Reviewed by Jenny Clay

Jenny Bornholdt has selected from a wide range of New Zealand poems for this elegant little hardback, titled Short Poems of New Zealand. Bornholdt began collecting the poems together in 2010, jammed into a brown manila folder. Then life got in the way, as it does, and she didn’t get back to them again until 2017.

In her Introduction, she discusses the criteria she used for small poems. Initially, she thought of six lines and under as small. This seemed too restrictive and she went to ten. But, as there are many ten-line poems, she decided that was too long, and settled on nine instead.

Among the chosen ones are a few poems with only two lines, packing a punch way above their word count. There is Frances Samuel’s “Anorexia” — ‘electric doors / don’t sense her’ — and Bill Manhire’s “My World I Poem”: ‘Inside each trench, the sound of prayer. / Inside each prayer, the sound of digging.’

Keri Hulme’s untitled poem stretches to three:

I asked for riches
you gave me
scavenging rights on a far beach.

Some of the poems are familiar and still powerful, such as Hone Tuwhare’s “Haiku (1)”:

your sniveling

come rain hail
and flood-water

laugh again

Many of those chosen are by well-known poets, so some of the poems are also well-known, such as James K. Baxter’s “High Country Weather” and Allen Curnow’s onomatopoeic “Wild Iron”. Denis Glover has four poems in the volume, and a small poem of history captured my attention, called “Radio”:

Now we are alone at last,
You and I together,
Talk to me, 3YA,
Tell me about the weather.

Eileen Duggan also has four chosen poems. I especially liked “Night” — ‘You are the still caesura / That breaks a line in two.’ My eyes were drawn to other lines of poems from familiar authors, such as the final lines in David Eggleton’s “Big City Rush Hour” — ‘This town stands as open as an airport lounge, / Everyone looks like a new arrival.’ And Peter Bland’s “Listening” — ‘When we take our earphones off we can hear // earth’s huge silence listening back.’

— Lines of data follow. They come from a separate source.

(* ===== verification/RenderObjects.v ===== *)
(** * Theorems on GenerateObjects, the node affinity and the cleanup scripts

    The refinement of [GenerateObjects] to the decoding of the rendered texts,
    the objects a flag turns off, the text of the affinity and of the
    scripts. *)

From Stdlib Require Import Ascii.
From S2P Require Import Prelude GoLib Effects KubeApi ConfigTypes Calls.
From S2P Require Import ConfigurationController NodeController TextTemplate TemplateText.
From S2P Require Import TemplatesRBAC TemplatesDeployments TemplatesDaemonSets TemplatesServices.
From S2P Require Import Render TemplateCheck RenderValues RenderFacts.
Local Open Scope kube_scope.
Local Open Scope string_scope.

(** ** GenerateObjects *)

Section objects.
Context `{KL : KubeLib, RL : !RenderLib, RW : !RenderLaws}.

(** What the controller gets from the texts of one type: the objects of the
    non-empty ones, in order, or the error of the first that does not decode. *)
Fixpoint decode_all (ty : objectType) (texts : list string) : res error (list Object) :=
  match texts with
  | [] => Ok []
  | t :: rest =>
      if (String.length t =? 0)%nat then decode_all ty rest
      else
        match yaml_Unmarshal_object ty t with
        | Err e => Err (Errorf_v "error returned from generateTemplate: " (ELib e))
        | Ok o => objs <-? decode_all ty rest ; Ok (o :: objs)
        end
  end.

Lemma generateAll_decodes ty nty vals templates texts :
  InitialiseNewObject ty = Some nty ->
  Forall2 (fun t out => renderTemplate t vals = Done (Ok out)) templates texts ->
  generateAll templates vals ty = Done (decode_all nty texts).
Proof.
  intros Hty. induction 1 as [|t out templates texts Ht _ IH]; [done|].
  cbn [generateAll decode_all]. unfold generateObject. rewrite Hty, Ht.
  destruct (String.length out =? 0)%nat; [by rewrite IH; destruct (decode_all nty texts)|].
  destruct (yaml_Unmarshal_object nty out); [done|].
  rewrite IH. by destruct (decode_all nty texts).
Qed.

(** C8: [GenerateObjects] is the decoding of the rendered texts. For a
    Configuration that sets the two pointers and a master node label, an object
    type the operator knows and templates among [checked_templates] (all of the
    operator's but the TLS secret and the custom resource definitions), every
    template renders to a text and [GenerateObjects] does not panic: it returns
    the objects of the texts that are not empty, in the order of the templates,
    and its only error is a text that the YAML decoder refuses. *)
Theorem GenerateObjects_decodes templates config ty nty version caCert ipsec b :
  InitialiseNewObject ty = Some nty ->
  comp_EnableOVNIPSec (spec_Component (cfg_Spec config)) = Some ipsec ->
  comp_SecureServing (spec_Component (cfg_Spec config)) = Some b ->
  spec_MasterNodesLabel (cfg_Spec config) <> "" ->
  Forall (fun t => In t checked_templates) templates ->
  exists texts,
    Forall2 (fun t out => rendered_as config version caCert t out) templates texts /\
    Render_GenerateObjects templates config ty version caCert = Done (decode_all nty texts).
Proof.
  intros Hty Hip Hss Hl Hall. unfold Render_GenerateObjects, rendered_as.
  set (c := with_Tag config version). rewrite (renderValues_eq c caCert ipsec Hip).
  set (vals := [("Values", VMap (value_fields c caCert)); ("kubeovn", VMap (include_fields c ipsec))]).
  assert (Ht : exists texts,
    Forall2 (fun t out => renderTemplate t vals = Done (Ok out)) templates texts).
  { induction Hall as [|t l Hin _ [texts IH]]; [by exists []|].
    destruct (checked_renders c caCert ipsec b t Hss Hl Hin) as [out Hout].
    exists (out :: texts). by constructor. }
  destruct Ht as [texts Ht]. exists texts. split.
  - eapply Forall2_impl; [exact Ht|]. intros t out Hr. by exists vals.
  - by apply generateAll_decodes.
Qed.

A few of the poems are in te reo, including two older poems in Māori translated into English by Margaret Orbell. One, called “Planting Spell / Tangi te kawekaweā”, is a seasonal poem — ‘They are waiting for the summer, when the warmth will come.’ It finishes with the admonition ‘Dig!’ — ‘Kōia!’ Janis Freegaard’s ‘Forest Song’ is shaped by the Māori names for plants, ‘mingimingi karaka tarata karo.’

Reading the short poems, I am reminded of ones I previously enjoyed: Fiona Farrell’s “Seven wishes”, and Fleur Adcock’s “Things”:

There are worse things than these miniature betrayals,
committed or endured or suspected; there are worse things
than not being able to sleep for thinking about them.
It is 5 a.m. All the worse things come stalking in
and stand icily about the bed looking worse and worse and worse.

Gregory O’Brien, Jenny Bornholdt’s husband, has small illustrations separating the five sections of the book. The separate themes were not obvious to me, nor were the links between the poems and the illustrations. Although, sometimes elements in the illustration did seem to coincide with the first poem of the section. For example, there is a fish in a window before Cliff Fell’s “Adultery in the Age of Pisces”.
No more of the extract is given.